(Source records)
· · · · · · ·
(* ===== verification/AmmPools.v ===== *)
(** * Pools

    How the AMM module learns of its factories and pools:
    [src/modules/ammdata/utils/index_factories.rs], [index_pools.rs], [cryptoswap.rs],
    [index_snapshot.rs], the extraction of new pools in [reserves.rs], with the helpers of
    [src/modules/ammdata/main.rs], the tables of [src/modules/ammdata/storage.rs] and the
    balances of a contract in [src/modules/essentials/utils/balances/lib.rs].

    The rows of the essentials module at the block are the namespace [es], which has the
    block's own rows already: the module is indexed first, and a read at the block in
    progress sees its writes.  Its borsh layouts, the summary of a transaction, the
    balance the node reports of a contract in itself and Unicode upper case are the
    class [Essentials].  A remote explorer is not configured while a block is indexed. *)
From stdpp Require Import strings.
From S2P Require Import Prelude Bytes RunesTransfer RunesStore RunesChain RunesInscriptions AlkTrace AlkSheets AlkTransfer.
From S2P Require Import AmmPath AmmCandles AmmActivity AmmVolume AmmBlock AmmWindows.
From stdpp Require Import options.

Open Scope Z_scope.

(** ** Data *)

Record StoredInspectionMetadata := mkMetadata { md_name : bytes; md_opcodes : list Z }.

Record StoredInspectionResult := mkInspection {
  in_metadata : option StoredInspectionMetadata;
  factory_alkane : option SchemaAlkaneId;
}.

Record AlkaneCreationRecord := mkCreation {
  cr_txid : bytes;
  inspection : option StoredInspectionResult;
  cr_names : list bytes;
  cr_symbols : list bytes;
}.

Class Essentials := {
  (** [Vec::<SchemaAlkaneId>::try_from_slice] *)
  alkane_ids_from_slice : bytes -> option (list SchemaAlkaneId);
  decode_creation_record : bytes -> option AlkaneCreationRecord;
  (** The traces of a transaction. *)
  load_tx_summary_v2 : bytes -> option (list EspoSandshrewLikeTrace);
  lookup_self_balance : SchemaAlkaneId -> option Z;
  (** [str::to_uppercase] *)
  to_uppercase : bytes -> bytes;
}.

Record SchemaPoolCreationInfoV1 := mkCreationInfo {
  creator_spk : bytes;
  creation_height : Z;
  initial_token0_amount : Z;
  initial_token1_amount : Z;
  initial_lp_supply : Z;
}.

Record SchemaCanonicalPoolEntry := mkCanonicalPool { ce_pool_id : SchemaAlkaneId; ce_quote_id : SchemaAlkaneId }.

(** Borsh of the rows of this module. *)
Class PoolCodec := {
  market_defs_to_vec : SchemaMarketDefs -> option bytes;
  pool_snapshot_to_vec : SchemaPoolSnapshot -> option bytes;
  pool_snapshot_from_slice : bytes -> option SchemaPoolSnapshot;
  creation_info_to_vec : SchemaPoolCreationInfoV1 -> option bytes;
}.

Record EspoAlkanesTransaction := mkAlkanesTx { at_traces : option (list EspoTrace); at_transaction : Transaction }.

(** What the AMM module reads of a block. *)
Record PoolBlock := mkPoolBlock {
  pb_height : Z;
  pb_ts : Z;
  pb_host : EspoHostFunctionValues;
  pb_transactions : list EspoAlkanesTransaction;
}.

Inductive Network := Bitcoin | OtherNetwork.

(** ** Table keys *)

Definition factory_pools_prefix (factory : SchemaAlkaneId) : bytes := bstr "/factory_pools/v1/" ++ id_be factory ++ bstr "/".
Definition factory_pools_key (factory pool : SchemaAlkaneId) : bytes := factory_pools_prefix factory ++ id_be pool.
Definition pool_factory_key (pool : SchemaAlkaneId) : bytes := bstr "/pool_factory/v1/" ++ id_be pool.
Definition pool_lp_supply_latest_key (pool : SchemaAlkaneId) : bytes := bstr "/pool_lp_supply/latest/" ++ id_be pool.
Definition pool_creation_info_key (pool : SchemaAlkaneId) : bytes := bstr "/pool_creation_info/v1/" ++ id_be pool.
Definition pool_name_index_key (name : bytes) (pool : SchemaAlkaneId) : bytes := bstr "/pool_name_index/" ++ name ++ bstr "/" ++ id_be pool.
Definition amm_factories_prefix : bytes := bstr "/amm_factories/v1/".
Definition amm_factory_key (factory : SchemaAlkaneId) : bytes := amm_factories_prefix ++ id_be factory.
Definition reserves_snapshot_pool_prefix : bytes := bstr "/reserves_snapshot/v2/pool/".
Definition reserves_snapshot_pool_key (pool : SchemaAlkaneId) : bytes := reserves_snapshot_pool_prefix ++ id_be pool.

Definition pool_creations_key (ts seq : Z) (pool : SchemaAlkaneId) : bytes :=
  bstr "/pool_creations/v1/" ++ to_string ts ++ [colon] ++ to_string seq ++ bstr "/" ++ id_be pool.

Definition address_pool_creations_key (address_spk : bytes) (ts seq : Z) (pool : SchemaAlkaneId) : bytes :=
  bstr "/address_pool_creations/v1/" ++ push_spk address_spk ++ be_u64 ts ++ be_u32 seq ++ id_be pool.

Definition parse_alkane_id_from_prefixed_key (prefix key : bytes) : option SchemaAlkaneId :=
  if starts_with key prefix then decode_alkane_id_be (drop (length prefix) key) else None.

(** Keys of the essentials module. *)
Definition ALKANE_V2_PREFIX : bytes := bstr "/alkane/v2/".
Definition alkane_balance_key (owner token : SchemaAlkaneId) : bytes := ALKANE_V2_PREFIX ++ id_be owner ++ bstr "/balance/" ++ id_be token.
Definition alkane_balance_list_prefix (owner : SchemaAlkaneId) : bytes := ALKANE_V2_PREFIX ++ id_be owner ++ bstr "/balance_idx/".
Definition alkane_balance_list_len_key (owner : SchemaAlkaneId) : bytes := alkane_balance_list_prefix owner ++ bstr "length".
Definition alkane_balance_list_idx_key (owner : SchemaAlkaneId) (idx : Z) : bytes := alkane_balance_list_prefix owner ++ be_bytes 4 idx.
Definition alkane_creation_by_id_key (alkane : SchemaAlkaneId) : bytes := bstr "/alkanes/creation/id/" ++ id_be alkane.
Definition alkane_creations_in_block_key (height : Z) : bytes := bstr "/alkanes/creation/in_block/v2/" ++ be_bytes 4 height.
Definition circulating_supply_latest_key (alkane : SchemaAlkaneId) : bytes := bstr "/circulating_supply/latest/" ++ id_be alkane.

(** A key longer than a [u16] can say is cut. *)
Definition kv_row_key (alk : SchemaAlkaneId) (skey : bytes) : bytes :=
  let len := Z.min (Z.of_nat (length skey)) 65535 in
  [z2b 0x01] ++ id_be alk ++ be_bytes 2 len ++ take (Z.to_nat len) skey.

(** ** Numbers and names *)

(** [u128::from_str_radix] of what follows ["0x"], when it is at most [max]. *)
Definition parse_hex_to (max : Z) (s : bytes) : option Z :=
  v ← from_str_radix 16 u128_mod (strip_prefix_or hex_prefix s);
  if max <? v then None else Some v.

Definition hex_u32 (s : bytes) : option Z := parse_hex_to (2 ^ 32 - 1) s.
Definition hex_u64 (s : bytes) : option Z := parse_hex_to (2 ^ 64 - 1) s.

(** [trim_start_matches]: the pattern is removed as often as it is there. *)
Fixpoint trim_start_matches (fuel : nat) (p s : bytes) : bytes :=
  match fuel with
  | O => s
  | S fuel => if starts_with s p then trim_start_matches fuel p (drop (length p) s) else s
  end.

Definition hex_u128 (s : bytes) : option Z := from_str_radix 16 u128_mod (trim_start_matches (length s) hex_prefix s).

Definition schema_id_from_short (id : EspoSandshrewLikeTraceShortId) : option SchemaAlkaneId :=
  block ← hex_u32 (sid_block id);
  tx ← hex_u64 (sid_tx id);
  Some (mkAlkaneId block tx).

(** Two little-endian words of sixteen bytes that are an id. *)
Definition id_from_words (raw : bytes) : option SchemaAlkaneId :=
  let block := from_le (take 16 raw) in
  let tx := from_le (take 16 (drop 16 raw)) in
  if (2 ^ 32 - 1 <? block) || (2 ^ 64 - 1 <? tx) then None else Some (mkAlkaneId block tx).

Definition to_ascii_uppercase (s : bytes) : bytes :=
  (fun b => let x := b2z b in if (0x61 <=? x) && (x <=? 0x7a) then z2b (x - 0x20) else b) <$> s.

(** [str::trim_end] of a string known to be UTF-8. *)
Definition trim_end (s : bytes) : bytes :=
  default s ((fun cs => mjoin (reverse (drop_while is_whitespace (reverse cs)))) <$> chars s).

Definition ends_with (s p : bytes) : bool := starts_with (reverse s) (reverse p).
· · · · · · ·
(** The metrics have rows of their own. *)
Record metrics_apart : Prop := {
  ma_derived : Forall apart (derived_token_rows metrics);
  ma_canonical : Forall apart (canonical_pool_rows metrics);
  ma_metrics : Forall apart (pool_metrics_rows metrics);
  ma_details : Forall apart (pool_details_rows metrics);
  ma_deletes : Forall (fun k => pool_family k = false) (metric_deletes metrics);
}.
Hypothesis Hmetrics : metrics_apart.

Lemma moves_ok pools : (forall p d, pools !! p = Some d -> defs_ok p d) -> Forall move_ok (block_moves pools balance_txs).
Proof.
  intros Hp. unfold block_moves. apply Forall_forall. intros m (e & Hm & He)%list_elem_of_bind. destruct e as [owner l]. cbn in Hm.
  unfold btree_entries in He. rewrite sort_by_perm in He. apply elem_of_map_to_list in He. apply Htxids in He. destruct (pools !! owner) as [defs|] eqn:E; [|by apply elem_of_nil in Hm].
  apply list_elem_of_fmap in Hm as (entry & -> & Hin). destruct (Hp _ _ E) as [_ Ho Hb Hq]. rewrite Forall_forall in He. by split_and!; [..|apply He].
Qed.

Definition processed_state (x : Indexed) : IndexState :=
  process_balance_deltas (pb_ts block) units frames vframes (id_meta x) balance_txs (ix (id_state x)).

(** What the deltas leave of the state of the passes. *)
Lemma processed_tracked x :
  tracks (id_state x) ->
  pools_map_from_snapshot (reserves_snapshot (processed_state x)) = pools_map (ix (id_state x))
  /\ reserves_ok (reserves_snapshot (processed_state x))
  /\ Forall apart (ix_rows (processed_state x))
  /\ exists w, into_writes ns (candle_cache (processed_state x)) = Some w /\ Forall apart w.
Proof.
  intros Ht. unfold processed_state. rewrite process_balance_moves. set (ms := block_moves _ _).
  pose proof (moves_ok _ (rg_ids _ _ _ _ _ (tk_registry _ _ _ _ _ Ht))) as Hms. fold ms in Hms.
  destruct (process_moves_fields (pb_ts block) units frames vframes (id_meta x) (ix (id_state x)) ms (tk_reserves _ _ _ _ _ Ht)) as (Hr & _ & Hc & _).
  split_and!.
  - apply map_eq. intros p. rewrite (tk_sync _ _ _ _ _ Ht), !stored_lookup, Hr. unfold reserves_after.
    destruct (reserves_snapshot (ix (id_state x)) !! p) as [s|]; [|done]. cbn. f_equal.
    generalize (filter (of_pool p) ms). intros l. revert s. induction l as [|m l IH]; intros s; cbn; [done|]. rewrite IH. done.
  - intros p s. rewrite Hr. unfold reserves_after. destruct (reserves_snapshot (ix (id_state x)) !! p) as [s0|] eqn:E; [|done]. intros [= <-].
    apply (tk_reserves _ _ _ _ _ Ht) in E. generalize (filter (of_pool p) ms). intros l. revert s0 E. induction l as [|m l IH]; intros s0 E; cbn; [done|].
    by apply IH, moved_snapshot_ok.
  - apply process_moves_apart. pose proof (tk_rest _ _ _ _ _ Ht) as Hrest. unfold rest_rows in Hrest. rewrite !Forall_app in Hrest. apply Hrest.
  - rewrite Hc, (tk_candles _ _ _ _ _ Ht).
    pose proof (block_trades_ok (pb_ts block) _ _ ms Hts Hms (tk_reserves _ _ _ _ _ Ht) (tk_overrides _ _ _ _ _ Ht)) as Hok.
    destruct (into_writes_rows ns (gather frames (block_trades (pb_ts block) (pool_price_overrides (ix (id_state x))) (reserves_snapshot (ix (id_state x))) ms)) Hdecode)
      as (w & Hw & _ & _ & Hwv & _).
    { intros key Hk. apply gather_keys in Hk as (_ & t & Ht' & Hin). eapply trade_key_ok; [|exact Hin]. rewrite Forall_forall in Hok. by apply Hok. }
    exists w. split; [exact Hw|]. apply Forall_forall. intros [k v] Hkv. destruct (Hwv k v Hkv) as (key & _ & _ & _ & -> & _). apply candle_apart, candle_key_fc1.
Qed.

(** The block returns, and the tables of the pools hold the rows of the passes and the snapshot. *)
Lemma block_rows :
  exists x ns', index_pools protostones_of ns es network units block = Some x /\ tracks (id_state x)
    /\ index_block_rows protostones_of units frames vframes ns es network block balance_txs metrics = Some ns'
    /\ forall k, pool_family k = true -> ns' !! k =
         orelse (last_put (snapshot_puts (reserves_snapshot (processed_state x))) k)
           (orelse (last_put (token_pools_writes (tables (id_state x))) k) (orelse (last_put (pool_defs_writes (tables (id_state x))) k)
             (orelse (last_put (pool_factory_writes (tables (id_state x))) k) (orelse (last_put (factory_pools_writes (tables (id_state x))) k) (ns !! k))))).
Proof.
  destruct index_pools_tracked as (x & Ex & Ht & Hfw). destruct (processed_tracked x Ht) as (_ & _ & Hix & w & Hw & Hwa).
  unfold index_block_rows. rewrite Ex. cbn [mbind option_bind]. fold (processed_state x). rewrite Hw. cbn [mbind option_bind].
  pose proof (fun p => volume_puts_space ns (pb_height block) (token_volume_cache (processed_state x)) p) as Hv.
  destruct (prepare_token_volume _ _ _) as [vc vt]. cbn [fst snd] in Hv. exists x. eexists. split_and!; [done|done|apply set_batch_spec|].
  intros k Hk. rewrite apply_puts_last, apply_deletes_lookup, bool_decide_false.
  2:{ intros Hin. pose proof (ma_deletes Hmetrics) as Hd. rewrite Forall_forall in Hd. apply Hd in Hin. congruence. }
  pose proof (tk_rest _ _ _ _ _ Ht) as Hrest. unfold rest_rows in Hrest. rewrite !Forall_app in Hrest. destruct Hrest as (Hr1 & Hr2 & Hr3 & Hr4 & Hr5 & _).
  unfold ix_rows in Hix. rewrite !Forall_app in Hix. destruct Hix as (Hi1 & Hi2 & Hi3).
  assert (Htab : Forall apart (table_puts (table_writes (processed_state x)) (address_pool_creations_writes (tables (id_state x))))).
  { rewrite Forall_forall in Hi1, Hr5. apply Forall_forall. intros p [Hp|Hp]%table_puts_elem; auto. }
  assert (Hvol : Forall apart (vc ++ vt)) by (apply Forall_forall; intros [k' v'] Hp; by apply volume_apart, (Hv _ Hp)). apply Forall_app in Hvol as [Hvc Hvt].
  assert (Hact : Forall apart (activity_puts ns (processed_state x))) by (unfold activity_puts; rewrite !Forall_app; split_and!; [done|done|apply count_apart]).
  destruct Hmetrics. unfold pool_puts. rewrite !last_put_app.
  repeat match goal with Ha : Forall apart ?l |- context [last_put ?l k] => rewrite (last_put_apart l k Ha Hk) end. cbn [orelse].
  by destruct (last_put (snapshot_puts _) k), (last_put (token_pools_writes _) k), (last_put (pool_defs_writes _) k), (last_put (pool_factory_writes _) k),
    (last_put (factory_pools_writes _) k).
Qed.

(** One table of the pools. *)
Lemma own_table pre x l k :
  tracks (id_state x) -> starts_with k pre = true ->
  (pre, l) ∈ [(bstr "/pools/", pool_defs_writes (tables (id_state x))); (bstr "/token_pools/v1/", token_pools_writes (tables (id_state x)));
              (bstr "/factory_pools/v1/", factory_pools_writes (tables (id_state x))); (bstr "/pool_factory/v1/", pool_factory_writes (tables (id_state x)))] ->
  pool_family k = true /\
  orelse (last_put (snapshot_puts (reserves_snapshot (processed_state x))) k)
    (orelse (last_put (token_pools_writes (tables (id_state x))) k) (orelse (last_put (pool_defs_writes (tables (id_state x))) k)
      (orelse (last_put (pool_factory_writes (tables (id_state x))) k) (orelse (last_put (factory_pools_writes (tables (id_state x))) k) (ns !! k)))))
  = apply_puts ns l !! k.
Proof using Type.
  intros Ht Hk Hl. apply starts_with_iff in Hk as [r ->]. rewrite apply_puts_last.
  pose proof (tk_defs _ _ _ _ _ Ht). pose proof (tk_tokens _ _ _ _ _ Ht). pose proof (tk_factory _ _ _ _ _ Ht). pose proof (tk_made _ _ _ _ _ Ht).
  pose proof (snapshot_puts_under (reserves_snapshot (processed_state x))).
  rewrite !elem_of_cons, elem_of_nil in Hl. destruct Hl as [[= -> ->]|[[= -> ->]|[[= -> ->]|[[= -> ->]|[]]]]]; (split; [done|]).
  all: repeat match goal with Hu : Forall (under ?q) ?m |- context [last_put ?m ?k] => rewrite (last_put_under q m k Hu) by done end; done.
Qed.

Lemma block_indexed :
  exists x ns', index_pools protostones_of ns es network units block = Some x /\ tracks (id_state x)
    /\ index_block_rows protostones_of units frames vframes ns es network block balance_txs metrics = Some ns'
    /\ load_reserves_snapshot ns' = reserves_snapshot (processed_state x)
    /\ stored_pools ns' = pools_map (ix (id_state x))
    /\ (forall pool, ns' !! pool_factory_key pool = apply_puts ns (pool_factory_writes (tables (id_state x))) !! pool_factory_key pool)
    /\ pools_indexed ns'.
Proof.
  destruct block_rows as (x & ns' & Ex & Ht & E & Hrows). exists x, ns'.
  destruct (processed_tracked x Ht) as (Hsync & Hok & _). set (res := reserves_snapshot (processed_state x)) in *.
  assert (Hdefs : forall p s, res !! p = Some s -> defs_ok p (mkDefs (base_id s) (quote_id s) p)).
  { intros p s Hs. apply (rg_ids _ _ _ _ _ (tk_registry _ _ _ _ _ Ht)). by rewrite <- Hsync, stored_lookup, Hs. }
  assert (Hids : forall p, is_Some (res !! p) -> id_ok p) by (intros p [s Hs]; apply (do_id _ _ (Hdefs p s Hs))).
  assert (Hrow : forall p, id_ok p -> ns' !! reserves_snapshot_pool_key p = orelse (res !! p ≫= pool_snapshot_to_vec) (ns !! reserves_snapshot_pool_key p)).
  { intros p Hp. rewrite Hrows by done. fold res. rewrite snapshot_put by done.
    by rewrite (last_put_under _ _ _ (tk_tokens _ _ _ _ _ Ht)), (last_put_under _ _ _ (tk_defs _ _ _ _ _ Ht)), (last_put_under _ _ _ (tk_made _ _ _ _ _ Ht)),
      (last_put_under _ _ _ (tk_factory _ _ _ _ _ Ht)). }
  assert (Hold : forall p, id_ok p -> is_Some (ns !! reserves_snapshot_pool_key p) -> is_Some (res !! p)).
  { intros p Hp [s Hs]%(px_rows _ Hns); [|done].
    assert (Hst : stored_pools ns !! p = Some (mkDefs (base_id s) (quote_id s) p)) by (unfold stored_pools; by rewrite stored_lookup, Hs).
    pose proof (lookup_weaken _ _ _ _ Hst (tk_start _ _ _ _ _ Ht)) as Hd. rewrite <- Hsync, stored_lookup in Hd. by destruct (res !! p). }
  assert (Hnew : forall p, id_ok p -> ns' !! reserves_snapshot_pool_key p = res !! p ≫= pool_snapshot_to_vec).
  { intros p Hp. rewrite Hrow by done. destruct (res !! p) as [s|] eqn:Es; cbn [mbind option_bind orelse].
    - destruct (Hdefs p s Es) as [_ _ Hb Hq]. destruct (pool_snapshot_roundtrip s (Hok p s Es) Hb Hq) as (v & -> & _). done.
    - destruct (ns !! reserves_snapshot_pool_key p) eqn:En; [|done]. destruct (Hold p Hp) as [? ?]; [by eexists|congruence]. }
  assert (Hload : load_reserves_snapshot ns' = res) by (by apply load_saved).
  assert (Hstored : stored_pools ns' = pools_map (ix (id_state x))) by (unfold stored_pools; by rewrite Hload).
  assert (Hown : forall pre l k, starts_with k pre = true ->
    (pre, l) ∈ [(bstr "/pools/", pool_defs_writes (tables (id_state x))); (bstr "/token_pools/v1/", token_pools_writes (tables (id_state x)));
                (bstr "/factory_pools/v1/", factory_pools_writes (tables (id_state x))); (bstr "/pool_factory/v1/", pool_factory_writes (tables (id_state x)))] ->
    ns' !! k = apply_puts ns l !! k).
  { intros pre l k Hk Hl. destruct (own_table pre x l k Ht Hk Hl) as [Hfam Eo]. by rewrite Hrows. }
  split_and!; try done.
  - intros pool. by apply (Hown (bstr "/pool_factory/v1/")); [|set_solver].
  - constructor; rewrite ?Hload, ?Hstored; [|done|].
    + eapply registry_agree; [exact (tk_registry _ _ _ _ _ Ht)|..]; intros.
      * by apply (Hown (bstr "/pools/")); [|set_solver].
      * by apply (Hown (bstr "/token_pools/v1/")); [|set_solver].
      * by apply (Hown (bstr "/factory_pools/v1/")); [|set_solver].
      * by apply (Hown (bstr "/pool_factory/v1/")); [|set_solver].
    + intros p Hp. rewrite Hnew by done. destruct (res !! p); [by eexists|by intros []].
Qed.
· · · · · · ·
Task directions: Your reply must consist solely of the number of lines in the data that contain the word "congruence".

Response to this exercise: 2